In earlier times, such horrifying behavior would have doubtlessly been attributed to demonic possession or witchcraft. But Lesch-Nyhan syndrome, as it is now known, is due to the buildup of a simple chemical in the areas of the brain that control movement, the basal ganglia. The culprit is uric acid, a byproduct of the metabolism of DNA in our diet. Uric acid is familiar to anyone with gout—it is this chemical that builds up and crystallizes in the joints, causing inflammation and pain.

When Drs. Nyhan and Lesch discovered the uric acid was the cause of the bizarre syndrome, they attempted to treat affected children with allopurinol, a medication used to lower uric acid levels in gout patients. However, this medication, and no medication so far, has been able to change the course of the disease. As it turned out, the high uric acid levels and the self-mutilating behavior are both symptoms of a separate underlying problem.

That problem is a misspelling. Patients with Lesch-Nyhan syndrome are born with one letter misplaced in one gene in their entire genetic program. That gene, which is carried on the X chromosome, codes for an enzyme, hypoxanthine-guanine phosphoribosyltransferase (HPRT). Since boys have only one X chromosome, while girls have two copies, this abnormal gene and thereby the disease, shows up predominantly in boys.

What does it mean that a single gene can cause a person to chew off his own fingers against his will? How can any of us believe in “free will” (whatever that means) if a random, simple DNA misspelling can make someone destroy his own life if left unrestrained? Lesch-Nyhan syndrome raises interesting questions, not just about the brain and our body’s complex chemistry, but also about our easy assumptions about our behaviors and choices. Do we control our brains, or do our brains control us? Does that question even mean anything?

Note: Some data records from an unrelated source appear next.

Lemma metadata_run c sql c' :
  migrate_client_metadata c = (Ok sql, c') → metadata_done c c'.
Proof.
  unfold migrate_client_metadata. unfold st_bind at 1, st_get at 1.
  intros (s1 & c1 & Hcur & Hrest)%st_bind_ok.
  destruct (cursor_columns_run _ _ _ _ eq_refl Hcur) as (Ho1 & Hsub1 & Hc1 & _).
  unfold st_bind at 1, st_modify at 1, st_bind at 1, st_get at 1 in Hrest.
  apply st_bind_ok in Hrest as (s3 & c3 & Hact & [_ ->]%st_ret_ok).
  destruct (ensure_column_run _ _ _ _ _ _ _ _ eq_refl Hact) as (Hg3 & Hactive & _).
  assert ("loomabase_scope_state" ∈ metadata_tables) as Hin by (unfold metadata_tables; set_solver).
  assert (∀ n, sqlite_existing_columns n c1 ⊆ sqlite_existing_columns n c3) as Hsub3.
  { intros n. etransitivity; [apply scope_tables_mono|by eapply grown_mono]. }
  split.
  - eapply other_trans; [exact Ho1|]. eapply other_trans; [apply scope_tables_other|].
    by eapply grown_other.
  - intros n. etransitivity; [apply Hsub1|apply Hsub3].
  - intros Hne. destruct (Hc1 Hne) as [[d Hd] [e He]].
    split; eexists; (eapply lookup_weaken; [done|apply Hsub3]).
  - done.
  - intros n Hn Hn1 Hn2. destruct (decide (n = "loomabase_scope_state")) as [->|Hne].
    + unfold sqlite_existing_columns in Hactive.
      destruct (ec_tables c3 !! "loomabase_scope_state"); [by eexists|].
      simpl in Hactive. rewrite lookup_empty in Hactive. by destruct Hactive.
    + rewrite (ot_tables _ _ _ _ (tg_other _ _ _ Hg3)) by by rewrite list_elem_of_singleton.
      unfold exec_scope_tables. simpl.
      destruct (ec_tables c1 !! n) eqn:Hc; [by eexists; apply create_if_absent_present|].
      unfold create_if_absent. rewrite lookup_union_r by done.
      unfold metadata_tables in Hn.
      repeat (apply elem_of_cons in Hn as [->|Hn]; [first [done|by eexists]|]).
      by apply not_elem_of_nil in Hn.
Qed.

(** ** The catalogs initialization starts from and reaches *)

(** No two statements of the contract define the same table or trigger. *)
Record names_distinct (ct : Contract) : Prop := {
  nd_nonempty : ct_tables ct ≠ [];
  nd_tables : NoDup (td_name <$> ct_tables ct);
  nd_logs t t' : t ∈ ct_tables ct → t' ∈ ct_tables ct → td_name t ≠ crdt_table t';
  nd_metadata t : t ∈ ct_tables ct → td_name t ∉ metadata_tables ∧ crdt_table t ∉ metadata_tables;
  nd_triggers t t' n a b : t ∈ ct_tables ct → t' ∈ ct_tables ct →
    (n, a) ∈ trigger_ddl t → (n, b) ∈ trigger_ddl t' → t = t' ∧ a = b;
}.

(** A catalog left by an earlier version of the contract: the tables have
    their key, and the triggers capture the columns the table has. *)
Record catalog_ok (ct : Contract) (c : EdgeCatalog) : Prop := {
  co_columns n cols : ec_tables c !! n = Some cols → cols ≠ ∅;
  co_key t cols : t ∈ ct_tables ct → ec_tables c !! td_name t = Some cols →
    is_Some (cols !! PRIMARY_KEY_COLUMN);
  co_insert t captured : t ∈ ct_tables ct → ec_triggers c !! insert_trigger_name t = Some captured →
    is_Some (ec_tables c !! td_name t) ∧
    captured = dom (sqlite_existing_columns (td_name t) c) ∖ {[ PRIMARY_KEY_COLUMN ]};
  co_update t name captured : t ∈ ct_tables ct → name ∈ synchronized_column_names t →
    ec_triggers c !! update_trigger_name t name = Some captured → captured = {[ name ]};
}.

Definition sync_names (t : TableDef) : gset string := list_to_set (synchronized_column_names t).
Record up_to_date (ct : Contract) (device : string) (c : EdgeCatalog) : Prop := {
  ud_columns t : t ∈ ct_tables ct →
    dom (sqlite_existing_columns (td_name t) c) = {[ PRIMARY_KEY_COLUMN ]} ∪ sync_names t;
  ud_types t : t ∈ ct_tables ct → Forall
    (compatible sqlite_type (sqlite_existing_columns (td_name t) c)) (synchronized_columns t);
  ud_log t : t ∈ ct_tables ct → is_Some (ec_tables c !! crdt_table t);
  ud_insert t : t ∈ ct_tables ct → ec_triggers c !! insert_trigger_name t = Some (sync_names t);
  ud_update t name : t ∈ ct_tables ct → name ∈ synchronized_column_names t →
    ec_triggers c !! update_trigger_name t name = Some {[ name ]};
  ud_metadata n : n ∈ metadata_tables → is_Some (ec_tables c !! n);
  ud_cursor : is_Some (sqlite_existing_columns "loomabase_cursor" c !! "cursor_token") ∧
    is_Some (sqlite_existing_columns "loomabase_cursor" c !! "server_epoch");
  ud_scope : is_Some (sqlite_existing_columns "loomabase_scope_state" c !! "active");
  ud_client : ∃ st, ec_client c = Some st ∧ cs_device_id st = device;
}.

Dr. Nyhan, now 81 years old, still works with patients affected with the disease at the University of California – San Diego. His younger colleague, Dr. Lesch, is now Chairman of the Department of Medicine at New York’s St. Luke’s-Roosevelt Hospital. The disease named for them is fortunately rare, affecting only a few dozen people worldwide. But the questions about human nature it raises affect us all.